Если миссионеры преуспели в физическом спасении населения Понпеи (оно не было почти полностью уничтожено, как население Типи, описанное Мелвиллом), то спасение это было куплено за высокую духовную цену. Торговцы и бродяги-авантюристы рассматривали Понпеи как богатую добычу, как место бессовестного грабежа и эксплуатации; миссионеры же видели в Понпеи остров, населенный языческими душами, жаждавшими обращения к Христу. К 1880 году на Понпеи было четырнадцать церквей, распространявших чуждые мораль и верования среди сотен новообращенных, включая нескольких местных вождей. Миссионеры были посланы также на Пингелап и Мвоакил. Тем не менее, как мараны в Испании, местные жители приняли новую веру только внешне, а под покровом этого почти поголовного обращения продолжали придерживаться старых обычаев и ритуалов.

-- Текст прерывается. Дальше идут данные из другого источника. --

(* ===== verification/Endpoint.v ===== *)
(** * Endpoint: the two capability endpoints and every request's effect on the tables

    The generated endpoints ([generated.rs] of the two capability crates) receive an
    operation name and a value of unknown type and dispatch to a provider.  The plug-in is
    the provider of both ([lib.rs]). *)
From S2P Require Import Prelude Text Platform Contract Secret Config Database Effects.
From S2P Require Import TxLogic Storage Integrity Statements Accounts Invariants.
From S2P Require Import Authorization Management Authentication.

Open Scope string_scope.
Open Scope list_scope.
Open Scope Z_scope.

(** [Box<dyn Any>]: the types the endpoints box or downcast to, and any other. *)
Inductive AnyValue : Type :=
  | AnyCreateRequest (r : CreateServiceAccountRequest)
  | AnyGetRequest (r : GetServiceAccountRequest)
  | AnyListRequest (r : ListServiceAccountsRequest)
  | AnyRevokeRequest (r : RevokeServiceAccountRequest)
  | AnyRotateRequest (r : RotateServiceAccountSecretRequest)
  | AnyExchangeRequest (r : ExchangeServiceAccountSecretRequest)
  | AnyCreateResponse (r : CreateServiceAccountResponse)
  | AnyGetResponse (r : GetServiceAccountResponse)
  | AnyListResponse (r : ListServiceAccountsResponse)
  | AnyRevokeResponse (r : RevokeServiceAccountResponse)
  | AnyRotateResponse (r : RotateServiceAccountSecretResponse)
  | AnyExchangeResponse (r : ExchangeServiceAccountSecretResponse)
  | AnyCreateError (e : CreateError.t)
  | AnyGetError (e : GetError.t)
  | AnyListError (e : ListError.t)
  | AnyRevokeError (e : RevokeError.t)
  | AnyRotateError (e : RotateSecretError.t)
  | AnyExchangeError (e : ExchangeSecretError.t)
  | AnyOther (type_name : string).

Section endpoint.
Context `{Platform}.

(** [trait ServiceAccountProvider] of the management capability. *)
Class ManagementProvider (P : Type) := {
  p_create : P → InvocationContext → CreateServiceAccountRequest →
             prog (Outcome CreateServiceAccountResponse CreateError.t);
  p_get : P → InvocationContext → GetServiceAccountRequest →
          prog (Outcome GetServiceAccountResponse GetError.t);
  p_list : P → InvocationContext → ListServiceAccountsRequest →
           prog (Outcome ListServiceAccountsResponse ListError.t);
  p_revoke : P → InvocationContext → RevokeServiceAccountRequest →
             prog (Outcome RevokeServiceAccountResponse RevokeError.t);
  p_rotate_secret : P → InvocationContext → RotateServiceAccountSecretRequest →
             prog (Outcome RotateServiceAccountSecretResponse RotateSecretError.t) }.

(** [trait ServiceAccountProvider] of the authentication capability. *)
Class AuthenticationProvider (P : Type) := {
  p_exchange_secret : P → InvocationContext → ExchangeServiceAccountSecretRequest →
             prog (Outcome ExchangeServiceAccountSecretResponse ExchangeSecretError.t) }.

(** [impl ServiceAccountPlugin] ([lib.rs]): each method calls the handler. *)
#[export] Instance plugin_management : ManagementProvider ServiceAccountPlugin := {
  p_create := create; p_get := get; p_list := list_; p_revoke := revoke;
  p_rotate_secret := rotate_secret }.
#[export] Instance plugin_authentication : AuthenticationProvider ServiceAccountPlugin := {
  p_exchange_secret := exchange_secret }.

(** Box the result of an invocation. *)
Definition boxed {T E} (value : T → AnyValue) (error : E → AnyValue)
    (invocation : prog (Outcome T E)) : prog (Outcome AnyValue AnyValue) :=
  pbind invocation (λ r, Ret (map_ok (λ o, map_err error (map_ok value o)) r)).

Definition protocol_violation (capability : string) : prog (Outcome AnyValue AnyValue) :=
  Ret (Err (ProtocolViolation capability)).

(** [ServiceAccountEndpoint::invoke] of the management capability. *)
Definition invoke_management {P} `{ManagementProvider P} (provider : P) (operation : string)
    (request : AnyValue) (context : InvocationContext) : prog (Outcome AnyValue AnyValue) :=
  if String.eqb operation CREATE_OPERATION then
    match request with
    | AnyCreateRequest r => boxed AnyCreateResponse AnyCreateError (p_create provider context r)
    | _ => protocol_violation CAPABILITY_ID
    end
  else if String.eqb operation GET_OPERATION then
    match request with
    | AnyGetRequest r => boxed AnyGetResponse AnyGetError (p_get provider context r)
    | _ => protocol_violation CAPABILITY_ID
    end
  else if String.eqb operation LIST_OPERATION then
    match request with
    | AnyListRequest r => boxed AnyListResponse AnyListError (p_list provider context r)
    | _ => protocol_violation CAPABILITY_ID
    end
  else if String.eqb operation REVOKE_OPERATION then
    match request with
    | AnyRevokeRequest r => boxed AnyRevokeResponse AnyRevokeError (p_revoke provider context r)
    | _ => protocol_violation CAPABILITY_ID
    end
  else if String.eqb operation ROTATE_SECRET_OPERATION then
    match request with
    | AnyRotateRequest r =>
        boxed AnyRotateResponse AnyRotateError (p_rotate_secret provider context r)
    | _ => protocol_violation CAPABILITY_ID
    end
  else Ret (Err (UnknownOperation CAPABILITY_ID operation)).

(** [ServiceAccountEndpoint::invoke] of the authentication capability. *)
Definition invoke_authentication {P} `{AuthenticationProvider P} (provider : P)
    (operation : string) (request : AnyValue) (context : InvocationContext) :
    prog (Outcome AnyValue AnyValue) :=
  if String.eqb operation EXCHANGE_SECRET_OPERATION then
    match request with
    | AnyExchangeRequest r =>
        boxed AnyExchangeResponse AnyExchangeError (p_exchange_secret provider context r)
    | _ => protocol_violation AUTH_CAPABILITY_ID
    end
  else Ret (Err (UnknownOperation AUTH_CAPABILITY_ID operation)).
End endpoint.

(** ** Handlers keep the invariant *)

(** Structural descent through a handler down to its transactions. *)
Ltac descend_step :=
  lazymatch goal with
  | |- prog_preserves _ _ (finish _) => apply finish_preserves
  | |- prog_preserves _ _ (hbind _ _) => apply hbind_preserves
  | |- prog_preserves _ _ (await _) => apply await_preserves
  | |- prog_preserves _ _ (await_ok _) => apply await_ok_preserves
  | |- prog_preserves _ _ (await_sql _) => apply await_sql_preserves
  | |- prog_preserves _ _ (sql _) => apply sql_preserves
  | |- prog_preserves _ _ (pbind _ _) => apply prog_preserves_bind
  | |- prog_preserves _ _ (return_ _) => exact Logic.I
  | |- prog_preserves _ _ (hret _) => exact Logic.I
  | |- prog_preserves _ _ (ok_ _) => apply await_ok_preserves; exact Logic.I
  | |- prog_preserves _ _ (Ret _) => exact Logic.I
  | |- prog_preserves _ _ now_utc => done
  | |- prog_preserves _ _ (getrandom _) => done
  | |- prog_preserves _ _ (if ?b then _ else _) => destruct b
  | |- prog_preserves _ _ (match ?x with _ => _ end) => destruct x
  | |- ∀ _, _ => intros
  | |- prog_preserves _ _ (let _ := _ in _) => progress cbv zeta
  | |- prog_preserves _ _ _ => progress simpl
  end.
Ltac descend := repeat first [ solve [auto with commits] | descend_step ].

Section preservation.
Context `{Platform} (max : Z).
Notation keeps := (prog_preserves (healthy max) evolves).

Lemma claim_command_keeps caller op key h : keeps (claim_command caller op key h).
Proof. unfold claim_command. descend. Qed.
#[local] Hint Resolve claim_command_keeps : commits.

Lemma authorize_keeps active ctx cap op org perm :
  keeps (authorize_management active ctx cap op org perm).
Proof. unfold authorize_management. descend. Qed.
#[local] Hint Resolve authorize_keeps : commits.

Lemma authorized_keeps {T E} f p : keeps p → keeps (@authorized _ T E f p).
Proof. intros Hp. unfold authorized. descend. Qed.
#[local] Hint Resolve authorized_keeps : commits.

(** The limit in force is the one of the active configuration. *)
Definition limited (plugin : ServiceAccountPlugin) : Prop :=
  ∀ a, active_cell plugin = Some a → max_accounts_per_organization (config a) = max.

(** The other tasks keep the invariant too. *)
Definition rivals_ok (w : World) : Prop := ∀ k d,
  healthy max d → healthy max (w_others w k d) ∧ evolves d (w_others w k d).

(** The tables at every access of an execution come after the first ones. *)
Lemma trace_evolves {A} w n (p : prog A) db x db' t d d' :
  rivals_ok w → keeps p → healthy max db → runs w n p db x db' t → EvSql d d' ∈ t →
  evolves db d.
Proof.
  intros Hw Hp Hdb E Hin.
  by destruct (runs_preserves_trace (healthy max) evolves w n p db x db' t d d' Hw Hp Hdb E Hin)
    as (_ & ? & _).
Qed.

Lemma trace_healthy {A} w n (p : prog A) db x db' t d d' :
  rivals_ok w → keeps p → healthy max db → runs w n p db x db' t → EvSql d d' ∈ t →
  healthy max d.
Proof.
  intros Hw Hp Hdb E Hin.
  by destruct (runs_preserves_trace (healthy max) evolves w n p db x db' t d d' Hw Hp Hdb E Hin).
Qed.

Context (plugin : ServiceAccountPlugin) (Hmax : limited plugin).

Lemma create_keeps ctx req : keeps (create plugin ctx req).
Proof.
  unfold create, create_store, active, record_create_error.
  destruct (active_cell plugin) as [a|] eqn:Ha; [|done].
  apply Hmax in Ha. cbn [ok_or]. rewrite hbind_ok, Ha. clear Ha. descend.
Qed.
Lemma get_keeps ctx req : keeps (get plugin ctx req).
Proof. unfold get, active. destruct (active_cell plugin) as [a|]; [|done]. cbn [ok_or]. rewrite hbind_ok. descend. Qed.
Lemma list_keeps ctx req : keeps (list_ plugin ctx req).
Proof. unfold list_, active. destruct (active_cell plugin) as [a|]; [|done]. cbn [ok_or]. rewrite hbind_ok. descend. Qed.
Lemma rotate_keeps ctx req : keeps (rotate_secret plugin ctx req).
Proof.
  unfold rotate_secret, active, record_rotate_error.
  destruct (active_cell plugin) as [a|]; [|done]. cbn [ok_or]. rewrite hbind_ok. descend.
Qed.
Lemma revoke_keeps ctx req : keeps (revoke plugin ctx req).
Proof.
  unfold revoke, active, record_revoke_error.
  destruct (active_cell plugin) as [a|]; [|done]. cbn [ok_or]. rewrite hbind_ok. descend.
Qed.
Lemma exchange_keeps ctx req : keeps (exchange_secret plugin ctx req).
Proof.
  unfold exchange_secret, exchange_issue, active, record_error.
  destruct (active_cell plugin) as [a|]; [|done]. cbn [ok_or]. rewrite hbind_ok. descend.
Qed.
#[local] Hint Resolve create_keeps get_keeps list_keeps rotate_keeps revoke_keeps
  exchange_keeps : commits.

Lemma boxed_keeps {T E} (f : T → AnyValue) (g : E → AnyValue) p : keeps p → keeps (boxed f g p).
Proof. intros Hp. by apply prog_preserves_bind. Qed.
#[local] Hint Resolve boxed_keeps : commits.

Lemma invoke_management_keeps op req ctx : keeps (invoke_management plugin op req ctx).
Proof. unfold invoke_management. descend. Qed.
Lemma invoke_authentication_keeps op req ctx : keeps (invoke_authentication plugin op req ctx).
Proof. unfold invoke_authentication. descend. Qed.

(** C1: every request to either endpoint, whatever its outcome, whatever fails on the way and
    whatever healthy transactions other tasks commit in between, leaves the tables healthy: the
    constraints of the migration hold, the credentials of a revoked account are closed, and no
    organization has more accounts than the configured limit. The tables only evolve: identities
    never change, revisions never decrease, and revoked accounts are frozen. The same holds for
    each single transaction. *)
Theorem invocations_keep_the_tables_healthy w n op req ctx db out db' t :
  rivals_ok w → healthy max db →
  runs w n (invoke_management plugin op req ctx) db out db' t
  ∨ runs w n (invoke_authentication plugin op req ctx) db out db' t →
  healthy max db' ∧ evolves db db'
  ∧ ∀ d d', EvSql d d' ∈ t → healthy max d ∧ healthy max d' ∧ evolves d d'.
Proof.
  intros Hw Hdb. assert (∀ p : prog (Outcome AnyValue AnyValue), keeps p →
    runs w n p db out db' t →
    healthy max db' ∧ evolves db db'
    ∧ ∀ d d', EvSql d d' ∈ t → healthy max d ∧ healthy max d' ∧ evolves d d') as Hall.
  { intros p Hp E. destruct (runs_preserves _ _ w n p db out db' t Hw Hp Hdb E) as [Hh He].
    split; [done|]. split; [done|]. intros d d' Hin.
    by destruct (runs_preserves_trace _ _ w n p db out db' t d d' Hw Hp Hdb E Hin) as (?&_&?&?&_). }
  intros [E|E]; eapply Hall; [|exact E| |exact E];
    [apply invoke_management_keeps|apply invoke_authentication_keeps].
Qed.
End preservation.
(* ===== verification/Creation.v ===== *)
(** * Creation: the create operation from request to tables *)
From S2P Require Import Prelude Text Platform Contract Secret Config Database Effects.
From S2P Require Import TxLogic Exec Storage Integrity Statements Accounts Commands.
From S2P Require Import Authorization Management Authentication Endpoint Access.

Open Scope string_scope.
Open Scope list_scope.
Open Scope Z_scope.

Section creation.
Context `{Platform}.

(** The stored receipt of a creation: the response without the secret. *)
Definition create_receipt (active : ActiveServiceAccount) (aad : bytes) : Receipt AccountRow :=
  λ row nonce, bind_ok (summary row) (λ account,
    map_err PluginError.Crypto
      (encrypt (receipt_cipher active)
         {| created_account := account; created := true; created_secret := None |} aad nonce)).

Lemma create_receipt_Ok active aad row r nonce ct :
  create_receipt active aad row r = Ok (nonce, ct) →
  ∃ account, summary row = Ok account
    ∧ encrypt (receipt_cipher active)
        {| created_account := account; created := true; created_secret := None |} aad r
      = Ok (nonce, ct).
Proof.
  unfold create_receipt. intros (account & Hs & He)%bind_ok_Ok. exists account.
  split; [done|]. by destruct (encrypt _ _ _ _) as [p|e]; simplify_eq/=.
Qed.

Definition create_aad (a : AuthorizedManagement) (req : CreateServiceAccountRequest) : bytes :=
  receipt_aad (caller a) CREATE_OPERATION (create_idempotency_key req).

(** A successful creation: the command is reserved in [d0], later the account transaction
    takes [d] to [db']. *)
Inductive created_fresh (w : World) (active : ActiveServiceAccount) (a : AuthorizedManagement)
    (intent : bytes) (req : CreateServiceAccountRequest) (resp : CreateServiceAccountResponse)
    (db' : Db) : Prop :=
  | created_fresh_intro d0 d l reserved_at env id subject cred v now row i m k j salt :
      commands d0 !! (caller a, CREATE_OPERATION, create_idempotency_key req)
        = Some (reserved reserved_at intent) → d = w_others w l d0 →
      w_random w k 18 = Ok i → w_random w j 32 = Ok m → generate (Ok i) (Ok m) = Ok cred →
      verifier cred (pepper active) salt = Ok v →
      valid_token subject 256 = true →
      create_spec (caller a) CREATE_OPERATION (create_idempotency_key req)
        (max_accounts_per_organization (config active)) id (create_organization_id req)
        subject (trim (create_name req)) (to_ascii_lowercase (trim (create_name req)))
        (cs_credential_id cred) v now
        (now + seconds (credential_ttl_seconds (config active)))
        (create_receipt active (create_aad a req)) env d (Some row) db' →
      summary row = Ok (created_account resp) →
      created resp = true → created_secret resp = Some (expose cred) →
      created_fresh w active a intent req resp db'.

(** A retry: the stored receipt, without a secret. *)
Definition created_replay (active : ActiveServiceAccount) (a : AuthorizedManagement)
    (intent : bytes) (req : CreateServiceAccountRequest) (resp : CreateServiceAccountResponse)
    (db' : Db) : Prop :=
  ∃ m nonce ct stored,
    commands db' !! (caller a, CREATE_OPERATION, create_idempotency_key req) = Some m
    ∧ claim_of intent m = CompletedSuccess nonce ct
    ∧ decrypt (T := CreateServiceAccountResponse) (receipt_cipher active) nonce ct
        (create_aad a req) = Ok stored
    ∧ resp = {| created_account := created_account stored; created := false;
                created_secret := None |}.

Lemma create_inv w n plugin ctx req db resp db' t :
  runs w n (create plugin ctx req) db (Ok (Ok resp)) db' t →
  ∃ active a intent,
    active_cell plugin = Some active
    ∧ authorized_by w n active ctx CREATE_OPERATION (create_organization_id req)
        MANAGE_PERMISSION a
    ∧ actor_intent_hash (actor_subject a) req = Ok intent
    ∧ valid_idempotency_key (create_idempotency_key req) = true
    ∧ valid_token (create_organization_id req) 256 = true
    ∧ valid_name (create_name req) = true
    ∧ (created_fresh w active a intent req resp db'
       ∨ created_replay active a intent req resp db').
Proof.
  unfold create, create_store. intros E. prog_step E as Hact; [done|]. rename x into active0.
  apply ok_or_Ok in Hact. destruct (_ || _) eqn:Hvalid in E; [by prog_step E as Hr|].
  apply step_authorized in E as [(_ & _ & Hx)|(a & t0 & t1 & Ha & -> & _ & E)];
    [by destruct (Hx resp)|].
  prog_step E as Hp; [|by simplify_eq]. prog_step E as Hi; [by simplify_eq|].
  destruct (actor_intent_hash (actor_subject a) req) as [intent|] eqn:Hintent; [|done].
  injection Hi as <-.
  exists active0, a, intent. apply orb_false_iff in Hvalid as [Hvalid ?].
  apply orb_false_iff in Hvalid as [? ?]. bool_prop. split_and!; try done.
  apply step_await_sql in E as (r & d2 & t3 & t4 & Ec & -> & E).
  destruct r as [c|e]; [|naive_solver].
  apply claim_command_inv in Ec as [(-> & Hnone & -> & ->)|(m & _ & -> & Hm & -> & ->)].
  - left. cbn [length] in E. cbv zeta in E.
    prog_step E as Hr. prog_step E as Hid; [by simplify_eq|]. prog_step E as He.
    destruct (w_ensure w _ _) as [identity|[e|e]] in E; [|dead E|dead E].
    destruct (valid_token (ensured_subject identity) 256) eqn:Hsub; [|dead E].
    do 2 prog_step E as Hs. prog_step E as Hd; [by simplify_eq|]. rewrite !map_err_Ok in Hd.
    prog_step E as Hs. prog_step E as Hg; [by simplify_eq|].
    prog_step E as Hs. prog_step E as Hv; [by simplify_eq|].
    prog_step E as Hs. prog_step E as Hst. rewrite !map_err_Ok in Hg. rewrite !map_err_Ok in Hv.
    apply create_account_refines in Hst.
    match type of E with context [match ?r with _ => _ end] => destruct r as [[row|]|e] end.
    2: dead E. 2: { repeat case_bool_decide; dead E. }
    prog_step E as Hs. prog_step E as Hsum; [by simplify_eq|]. rewrite map_err_Ok in Hsum.
    prog_step E as Hs. injection Hs as ->. subst db'.
    apply generate_Ok in Hg as Hg'. destruct Hg' as (i & m & Hi & Hm & _). injection Hi as ->. rewrite Hm in Hg.
    eapply created_fresh_intro; eauto. simpl. by rewrite lookup_insert_eq.
  - right. exists m. destruct (claim_of intent m) eqn:Hc; try dead E; [by apply claim_of_existing in Hc|].
    prog_step E as Hd; [by simplify_eq|]. rewrite !map_err_Ok in Hd.
    prog_step E as Hs. injection Hs as ->. subst db'. by eexists _, _, _.
Qed.

(** ** The stored receipt *)

Lemma created_fresh_receipt `{!CipherLaws, !JsonLaws} w active a intent req resp db' :
  respects_claims w → created_fresh w active a intent req resp db' →
  ∃ m nonce ct,
    commands db' !! (caller a, CREATE_OPERATION, create_idempotency_key req) = Some m
    ∧ m_intent_hash m = intent ∧ claim_of intent m = CompletedSuccess nonce ct
    ∧ decrypt (receipt_cipher active) nonce ct (create_aad a req)
      = Ok {| created_account := created_account resp; created := true; created_secret := None |}.
Proof.
  intros Hw [d0 d l rat env id subject cred v now row i m k j salt Hres -> _ _ _ _ _ Hspec
             Hsum _ _].
  apply (Hw l) in Hres; [|done].
  inversion Hspec as [|row' nonce ct db1 _ _ _ _ _ _ _ _ Hrec (m0 & Hm0 & _ & Hnonce & Hcmd)]; subst.
  rewrite Hres in Hm0. injection Hm0 as <-.
  apply create_receipt_Ok in Hrec as (account & Hsum' & Henc).
  rewrite Hsum in Hsum'. injection Hsum' as <-.
  eexists _, nonce, ct. rewrite Hcmd, lookup_insert_eq. split; [done|].
  split; [done|]. split; [apply (claim_of_succeeded (tx_now env) nonce ct (reserved rat intent))|].
  eapply decrypt_encrypt; [apply create_response_wire|apply create_response_plain|done|exact Henc].
Qed.

(** ** The secret works *)

(** [getrandom::fill] fills the whole buffer. *)
Definition fills (w : World) : Prop :=
  ∀ k size b, w_random w k size = Ok b → len b = Z.of_nat size.

Lemma summary_fields row s : summary row = Ok s →
  s_service_account_id s = r_service_account_id row ∧ s_organization_id s = r_organization_id row
  ∧ s_subject s = r_subject row ∧ s_name s = r_name row
  ∧ s_revision s = to_string (r_revision row).
Proof.
  unfold summary. intros (st & _ & Hs)%bind_ok_Ok.
  repeat (apply bind_ok_Ok in Hs as (? & _ & Hs)). by injection Hs as <-.
Qed.

(** C3: when create returns a secret, that secret names a credential that is stored, belongs to
    the created account, expires after the configured lifetime, is not revoked and accepts the
    secret; the account is stored as active with the requested organization and the trimmed
    name. *)
Theorem created_secret_authenticates `{!Base64Laws, !PasswordLaws} w n plugin ctx req db resp
    secret db' t :
  fills w →
  runs w n (create plugin ctx req) db (Ok (Ok resp)) db' t →
  created_secret resp = Some secret →
  ∃ active cid c a,
    active_cell plugin = Some active
    ∧ credential_id secret = Some cid ∧ credentials db' !! cid = Some c
    ∧ verify_secret secret (pepper active) (c_verifier c) = true
    ∧ c_valid_until c = c_valid_from c + seconds (credential_ttl_seconds (config active))
    ∧ c_revoked_at c = None
    ∧ c_service_account_id c = s_service_account_id (created_account resp)
    ∧ accounts db' !! s_service_account_id (created_account resp) = Some a
    ∧ a_status a = "active" ∧ a_organization_id a = create_organization_id req
    ∧ a_name a = trim (create_name req).
Proof.
  intros Hw E Hsec.
  apply create_inv in E as (active & a & intent & Hact & _ & _ & _ & _ & _ & E).
  destruct E as [[d0 d l rat env id subject cred v now row i m k j salt _ _ Hi Hm Hgen Hver _
                  Hspec Hsum _ Hexp]|(?&?&?&?&_&_&_&->)]; [|done].
  rewrite Hexp in Hsec. injection Hsec as <-.
  destruct (generated_parses i m cred (Hw _ _ _ Hi) (Hw _ _ _ Hm) Hgen) as [Hid _].
  inversion Hspec as [|row' nonce ct db1 _ _ _ _ Ea Ec _ Hrow _ _]; subst.
  apply summary_fields in Hsum as (Hsid & _). simpl in Hsid. rewrite Hsid.
  eexists active, _, _, _. split; [done|]. split; [exact Hid|].
  rewrite Ec, Ea, !lookup_insert_eq. split; [done|]. simpl.
  split; [by eapply verify_own_verifier|]. done.
Qed.

(** C4: a create that succeeded and returned a secret, while other tasks left open commands
    alone, is retried with the same key by the same caller and user, again authorized, against
    any later tables in which the command's row is still the one the first request left, no
    other task removes that row, and it is not yet old enough for the retry's own prune. Then,
    after the authorization, the retry only makes accesses that leave accounts, credentials and
    rate limits as they are (neither the directory nor the random generator is called), the row
    stays, and the retry either fails at runtime or answers with the same account, created false
    and no secret; in a world without failures and rivals it does answer so. *)
Theorem create_replays `{!CipherLaws, !JsonLaws} w n w' n' plugin active ctx ctx' req a db resp
    db1 t m later out db2 t' :
  active_cell plugin = Some active →
  authorized_by w n active ctx CREATE_OPERATION (create_organization_id req) MANAGE_PERMISSION a →
  respects_claims w →
  runs w n (create plugin ctx req) db (Ok (Ok resp)) db1 t →
  created resp = true →
  (* the command's row is still there when the retry starts, and no rival prunes it *)
  let key := (caller a, CREATE_OPERATION, create_idempotency_key req) in
  commands db1 !! key = Some m → commands later !! key = Some m → others_hold key m w' →
  prunable (tx_now (w_tx w' (n' + 3))) (receipt_ttl_seconds (config active)) m = false →
  authorized_by w' n' active ctx' CREATE_OPERATION (create_organization_id req)
    MANAGE_PERMISSION a →
  runs w' n' (create plugin ctx' req) later out db2 t' →
  ∃ t0 t1, t' = t0 ++ t1 ∧ authorization_trace t0
    ∧ answered_from_row key m
        (Ok {| created_account := created_account resp; created := false; created_secret := None |})
        w' later out db2 t1.
Proof.
  intros Hact Ha Hw E Hcr key Hm1 Hm Hhold Hprune Ha' E'.
  apply create_inv in E as (active' & a' & intent & Hact' & Hau & Hintent & Hk & Ho & Hn & E).
  rewrite Hact in Hact'. injection Hact' as <-.
  rewrite (authorized_by_unique _ _ _ _ _ _ _ _ _ Hau Ha) in *.
  destruct E as [E|(?&?&?&?&_&_&_&->)]; [|done].
  destruct (created_fresh_receipt _ _ _ _ _ _ _ Hw E) as (m' & nonce & ct & Hm' & Hmi & Hcl & Hdec).
  unfold key in Hm1. rewrite Hm1 in Hm'. injection Hm' as <-.
  unfold create, Authorization.active in E'. rewrite Hact in E'. cbn [ok_or] in E'.
  rewrite hbind_ok, Hk, Ho, Hn in E'. cbn [negb orb] in E'.
  apply (step_authorized_ok _ _ _ _ _ _ _ _ a) in E' as (t0 & t1 & -> & Ht0 & E'); [|done].
  exists t0, t1. do 2 (split; [done|]).
  rewrite Hintent in E'. cbv zeta in E'. cbn [map_err] in E'.
  eapply retry_answers; [exact Hhold|exact Hm|exact Hmi|exact Hprune| |exact E'].
  cbv beta. rewrite Hcl. unfold create_aad in Hdec. by rewrite Hdec.
Qed.
End creation.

Пока прибрежные бродяги и миссионеры яростно сражались друг с другом, немцы не спеша строили на Каролинских островах свою империю, основанную главным образом на торговле мякотью кокосовых орехов – копрой. В 1885 году Германия заявила о своих притязаниях на Понпеи и все Каролинские острова. Эти притязания были немедленно оспорены Испанией. После того как папский арбитраж присудил Каролины Испании, немцы убрались восвояси, и наступил короткий период испанской гегемонии. Господство испанцев было встречено недовольством населения. Начались бунты, которые всякий раз жестоко подавлялись. Испанские колонисты укрепили Месениенг (назвав его Ла-Колония) и возвели вокруг него высокую каменную стену, которая к 1890 году почти полностью окружила город. Часть стены сохранилась до наших дней, хотя в основном она была разрушена последующими колонистами и бомбардировками союзной авиации в 1944 году. Фрагменты стены и старинная католическая церковь дают некоторое представление о том, как Колония выглядела сто лет назад.